Prompt: The records follow. Print, word for word, the first line through the "as (_ & Hext" line.

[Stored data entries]
+++++

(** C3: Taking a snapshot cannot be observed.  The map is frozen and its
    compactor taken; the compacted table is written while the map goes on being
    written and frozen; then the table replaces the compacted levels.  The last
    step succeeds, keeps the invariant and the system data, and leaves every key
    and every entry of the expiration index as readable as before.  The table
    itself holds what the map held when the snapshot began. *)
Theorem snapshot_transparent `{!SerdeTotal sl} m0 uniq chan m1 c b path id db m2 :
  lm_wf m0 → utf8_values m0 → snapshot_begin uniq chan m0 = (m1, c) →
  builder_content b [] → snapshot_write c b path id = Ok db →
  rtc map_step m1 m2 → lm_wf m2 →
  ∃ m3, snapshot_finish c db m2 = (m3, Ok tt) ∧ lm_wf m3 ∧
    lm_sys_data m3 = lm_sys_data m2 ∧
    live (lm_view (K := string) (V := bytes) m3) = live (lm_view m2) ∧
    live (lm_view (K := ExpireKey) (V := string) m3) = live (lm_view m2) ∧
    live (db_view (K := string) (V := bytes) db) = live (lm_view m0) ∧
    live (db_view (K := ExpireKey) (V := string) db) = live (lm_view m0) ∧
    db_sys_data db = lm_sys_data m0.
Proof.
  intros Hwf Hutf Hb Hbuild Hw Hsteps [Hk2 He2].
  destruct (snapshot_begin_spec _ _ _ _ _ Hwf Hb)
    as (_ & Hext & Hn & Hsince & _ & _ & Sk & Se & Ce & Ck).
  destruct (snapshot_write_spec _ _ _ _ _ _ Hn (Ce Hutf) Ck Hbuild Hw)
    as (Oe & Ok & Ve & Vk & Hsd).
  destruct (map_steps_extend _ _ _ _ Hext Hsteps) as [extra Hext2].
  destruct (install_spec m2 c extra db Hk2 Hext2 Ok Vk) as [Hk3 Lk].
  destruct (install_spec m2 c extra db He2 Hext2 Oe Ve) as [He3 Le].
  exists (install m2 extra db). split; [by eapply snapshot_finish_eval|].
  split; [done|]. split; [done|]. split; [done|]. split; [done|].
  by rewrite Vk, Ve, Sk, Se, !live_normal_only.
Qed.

+++++

Response to this exercise:
(** C3: Taking a snapshot cannot be observed.  The map is frozen and its
    compactor taken; the compacted table is written while the map goes on being
    written and frozen; then the table replaces the compacted levels.  The last
    step succeeds, keeps the invariant and the system data, and leaves every key
    and every entry of the expiration index as readable as before.  The table
    itself holds what the map held when the snapshot began. *)
Theorem snapshot_transparent `{!SerdeTotal sl} m0 uniq chan m1 c b path id db m2 :
  lm_wf m0 → utf8_values m0 → snapshot_begin uniq chan m0 = (m1, c) →
  builder_content b [] → snapshot_write c b path id = Ok db →
  rtc map_step m1 m2 → lm_wf m2 →
  ∃ m3, snapshot_finish c db m2 = (m3, Ok tt) ∧ lm_wf m3 ∧
    lm_sys_data m3 = lm_sys_data m2 ∧
    live (lm_view (K := string) (V := bytes) m3) = live (lm_view m2) ∧
    live (lm_view (K := ExpireKey) (V := string) m3) = live (lm_view m2) ∧
    live (db_view (K := string) (V := bytes) db) = live (lm_view m0) ∧
    live (db_view (K := ExpireKey) (V := string) db) = live (lm_view m0) ∧
    db_sys_data db = lm_sys_data m0.
Proof.
  intros Hwf Hutf Hb Hbuild Hw Hsteps [Hk2 He2].
  destruct (snapshot_begin_spec _ _ _ _ _ Hwf Hb)
    as (_ & Hext & Hn & Hsince & _ & _ & Sk & Se & Ce & Ck).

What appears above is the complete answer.